The first phase of the project provides in particular for the abolition of so -called “parasites” constructions in order to facilitate the bypass of the palace. Inside, several fittings are planned: a café-restaurant hotel entrusted to Neris Group-Roebling Capital, a space for associations, a large living room, a conference room, a reception board, an Aula (old Salle des Pas lost), as well as offices and technical spaces. From 2029, a partial reopening of the site is scheduled during phases 2 and 3, which will notably concern the Maubergeon tower, intended to accommodate the architecture and heritage interpretation center (CIAP), the body of the house, a black box (performance hall), the restoration of the Square Jeanne d’Arc, the Grand Patio, as well as the requalification of Place Lepetit.

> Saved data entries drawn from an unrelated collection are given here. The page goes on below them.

Lemma map_typed t ms : ∀ m m',
  Forall (λ kv, reads_typed kv.2) ms → forallb (λ '(k, v), utf8 k && text_ok v) ms = true →
  ty_ok t = true → members_typed t m → decode_map decode t ms m = Some m' → members_typed t m'.
Proof.
  induction ms as [|[k v] ms IH]; intros m m' Hall Ht Hok [Hnd Hm]; cbn; [by intros [= <-]|].
  apply Forall_cons in Hall as [Hv Hall]. cbn in Ht. apply andb_true_iff in Ht as [Ht Hts].
  apply andb_true_iff in Ht as [Hk Ht].
  destruct (decode v t _) as [g|] eqn:E; [|done]. cbn. apply IH; try done.
  pose proof (Hv t _ g Ht Hok (zero_fits false t Hok) E) as Hg. split; [by apply map_set_nodup|].
  clear -Hm Hk Hg. induction m as [|[k' g'] m IH]; cbn; [by rewrite Hk, Hg|]. cbn in Hm.
  apply andb_true_iff in Hm as [H1 H2]. destruct (k =s? k'); cbn; [by rewrite Hk, Hg|].
  by rewrite H1, IH.
Qed.

Lemma fits_fields_lookup gs : ∀ fields i name omit t g,
  fits_fields false typed gs fields = true → fields !! i = Some (name, omit, t) → gs !! i = Some g →
  typed g t = true ∧ ∀ h, typed h t = true → fits_fields false typed (<[i := h]> gs) fields = true.
Proof.
  induction gs as [|g0 gs IH]; intros [|[[n0 o0] t0] fields] i name omit t g Hf Hi Hg; try done.
  cbn in Hf. apply andb_true_iff in Hf as [H1 H2]. destruct i as [|i].
  - injection Hi as -> -> ->. injection Hg as ->. rewrite andb_true_r in H1. split; [done|].
    intros h Hh. cbn. by rewrite Hh.
  - destruct (IH fields i name omit t g H2 Hi Hg) as [Hty Hins]. split; [done|].
    intros h Hh. cbn. by rewrite H1, Hins.
Qed.

Lemma struct_typed fields ms : ∀ gs gs',
  Forall (λ kv, reads_typed kv.2) ms → forallb (λ '(k, v), utf8 k && text_ok v) ms = true →
  forallb (λ f, ty_ok f.2) fields = true → fits_fields false typed gs fields = true →
  decode_struct decode fields ms gs = Some gs' → fits_fields false typed gs' fields = true.
Proof.
  induction ms as [|[k v] ms IH]; intros gs gs' Hall Ht Hok Hf; cbn; [by intros [= <-]|].
  apply Forall_cons in Hall as [Hv Hall]. cbn in Ht. apply andb_true_iff in Ht as [Ht Hts].
  apply andb_true_iff in Ht as [Hk Ht].
  destruct (field_index fields k) as [i|]; [|by apply IH].
  destruct (fields !! i) as [[[name omit] t]|] eqn:Ei; [|done].
  destruct (gs !! i) as [g|] eqn:Eg; [|done].
  destruct (decode v t g) as [h|] eqn:E; [|done]. cbn. apply IH; try done.
  destruct (fits_fields_lookup gs fields i name omit t g Hf Ei Eg) as [Hg Hins]. apply Hins.
  apply (Hv t g h); try done. apply (proj1 (forallb_forall _ _) Hok (name, omit, t)).
  apply list_elem_of_In. by eapply list_elem_of_lookup_2.
Qed.

Lemma ParseUint_range s z : ParseUint s = Some z → uint64 z.
Proof.
  unfold ParseUint, uint64. destruct (bytes s) as [|c l]; [done|].
  destruct (digits_value (c :: l) 0) as [w|] eqn:E; [|done]. cbn. destruct (Z.ltb_spec w (2 ^ 64)); [|done].
  intros [= <-]. split; [|done].
  assert (∀ l a w, 0 ≤ a → digits_value l a = Some w → 0 ≤ w) as Hpos; [|by eapply Hpos].
  clear. induction l as [|c l IH]; cbn; intros a w Ha; [by intros [= <-]|].
  destruct (digit_value c) as [d|] eqn:E; [|done]. cbn. apply IH.
  unfold digit_value, is_digit_ascii, in_range in E. destruct (_ && _) eqn:Eb; [|done].
  injection E as <-. apply andb_true_iff in Eb. lia.
Qed.

Lemma decode_typed v : reads_typed v.
Proof.
  induction v as [|b|n|s|items IH|ms IH] using value_induction; intros t cur g Ht Hok Hcur; cbn [decode].
  - intros [= <-]. by destruct t.
  - destruct (base t) eqn:Eb; try done. intros [= <-]. apply point_fits. by rewrite Eb.
  - destruct (base t) eqn:Eb; try done.
    + destruct (ParseInt n) as [z|] eqn:E; [|done]. cbn. intros [= <-]. apply point_fits. rewrite Eb.
      cbn. apply bool_decide_eq_true. by eapply ParseInt_range.
    + destruct (ParseUint n) as [z|] eqn:E; [|done]. cbn. intros [= <-]. apply point_fits. rewrite Eb.
      cbn. apply bool_decide_eq_true. by eapply ParseUint_range.
  - destruct (base t) eqn:Eb; try done. intros [= <-]. apply point_fits. by rewrite Eb.
  - pose proof (target_fits t cur Hcur Hok) as Hhere. pose proof (base_ok t Hok) as Hbok.
    destruct (base t) as [| | | |t'|t'|k t'|t'|fields] eqn:Eb; try done; cbn in Hbok.
    + assert (forallb (λ g, typed g t') (cells_of (target t cur)) = true) as Hold.
      { destruct (target t cur); try done. cbn in Hhere. by apply andb_true_iff in Hhere as [_ ?]. }
      destruct (decode_items _ _ _ _) as [gs|] eqn:E; [|done]. cbn. intros [= <-].
      destruct (items_typed t' items _ gs IH Ht Hbok Hold E) as [Hlen Hgs].
      apply point_fits. rewrite Eb. destruct items as [|v items]; [done|]. cbn [is_nil fits].
      rewrite forallb_app, Hgs, <- Hlen. cbn [andb]. apply andb_true_iff. split.
      * apply Nat.leb_le. rewrite length_app. lia.
      * apply forallb_forall. intros h Hh. apply (proj1 (forallb_forall _ _) Hold).
        apply list_elem_of_In. apply list_elem_of_In in Hh.
        rewrite <- (take_drop (length gs) (cells_of (target t cur))). apply elem_of_app. by right.
    + destruct (target t cur) as [| | | | | |old| |]; try done. cbn in Hhere.
      apply andb_true_iff in Hhere as [Hlen Hold].
      destruct (decode_array _ _ _ _) as [gs|] eqn:E; [|done]. cbn. intros [= <-].
      destruct (array_typed t' items _ gs IH Ht Hbok Hold E) as [Hl Hgs].
      apply point_fits. rewrite Eb. cbn. by rewrite Hl, Hlen.
  - pose proof (target_fits t cur Hcur Hok) as Hhere. pose proof (base_ok t Hok) as Hbok.
    destruct (base t) as [| | | |t'|t'|k t'|t'|fields] eqn:Eb; try done; cbn in Hbok.
    + assert (members_typed t' (members_of (target t cur))) as Hold.
      { destruct (target t cur); try (split; [constructor|done]). cbn in Hhere.
        apply andb_true_iff in Hhere as [Hnd ?]. rewrite andb_true_r in Hnd.
        by apply bool_decide_eq_true in Hnd. }
      destruct (decode_map _ _ _ _) as [m|] eqn:E; [|done]. cbn. intros [= <-].
      destruct (map_typed t' ms _ m IH Ht Hbok Hold E) as [Hnd Hm].
      apply point_fits. rewrite Eb. cbn. by rewrite bool_decide_eq_true_2, Hm.
    + apply andb_true_iff in Hbok as [_ Hfok].
      destruct (target t cur) as [| | | | | | | |old]; try done.
      destruct (decode_struct _ _ _ _) as [gs|] eqn:E; [|done]. cbn. intros [= <-].
      apply point_fits. rewrite Eb. by apply (struct_typed fields ms old).
Qed.

Lemma unmarshal_typed t body g : wire_type t = true → unmarshal t body = Ok g → typed g t = true.
Proof.
  intros [Hok _]%andb_true_iff. unfold unmarshal. destruct (parse_document body) as [v|] eqn:E; [|done].
  destruct (decode v t (zero t)) as [g'|] eqn:Ed; [|done]. intros [= <-].
  eapply decode_typed; [by eapply parse_document_text|done|by apply zero_fits|done].
Qed.
End reading.

(** ** Types of the development as Go types

    [of_to] is that nothing is lost on the way to the Go value and back;
    [to_tidy] that what was read, seen as a value of the type, is one whose
    document determines it; [to_settled] that nothing is empty without being nil. *)
Record gotype (A : Type) := GoType {
  ty_of : ty;
  to_go : A → gval;
  of_go : gval → A;
  of_to : ∀ a, of_go (to_go a) = a;
  to_tidy : ∀ g, typed g ty_of = true → tidy (to_go (of_go g)) ty_of = true;
  to_settled : ∀ a omit, settled omit (to_go a) = true
}.
Arguments GoType {A}.
Arguments ty_of {A}.
Arguments to_go {A}.
Arguments of_go {A}.
Arguments of_to {A}.
Arguments to_tidy {A}.
Arguments to_settled {A}.

Definition Marshal {A} (c : gotype A) (a : A) : string := marshal (ty_of c) (to_go c a).
Definition Unmarshal `{Unicode} {A} (c : gotype A) (body : string) : result A :=
  g ← unmarshal (ty_of c) body; Ok (of_go c g).

(** A value whose integers have their width and whose strings are valid UTF-8. *)
Definition sendable {A} (c : gotype A) (a : A) : bool := tidy (to_go c a) (ty_of c).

The cost of the project is estimated at around 60 million euros. Funding of 42.5 million is provided by the Grand Poitiers, the Nouvelle-Aquitaine region and the State. The support of the Sorégies Foundation, as a patron and project leader, was also announced. The objective is to revitalize the city center through the creation of a public and cultural space with free access. The project includes the development of a visit route, the modernization of the patio with a belvedere, exhibition spaces, as well as the renovation of interior traffic. The figure of Aliénor d’Aquitaine was chosen as a common thread of the route.
The work will be carried out by the architects Marc Iseppi and Natacha Frilat of the November workshop, who notably participated in the retraining of the Centquatre in Paris. Their approach, mixing conservation of historical buildings and contemporary interventions, was designed to remain reversible and integrate an ecological axis.
The Palais de Poitiers dates back to the Carolingian era, in the ninth century. It quickly became a power center for the counts of Poitiers and the Dukes of Aquitaine from the 10th century. In the 12th century, Guillaume IX, Duke of Aquitaine, had the Maubergeon tower built there. Aliénor d’Aquitaine, known for having been a queen of France and England, then hired works there and made the Aula erect there. The building hosted the Poitiers courthouse from 1418 to 2019.
The archaeological component is central to this project, in particular with the installation of the CIAP, which will benefit from the data and discoveries from the site. A research program, in progress since 2020, is carried out with the Center for Higher Studies of Medieval Civilization (CESCM) and the University of Poitiers-CNRS. It aims to document the thousand years of history of the palace through investigations carried out throughout the site. The objective is to return to the inhabitants the knowledge of their heritage.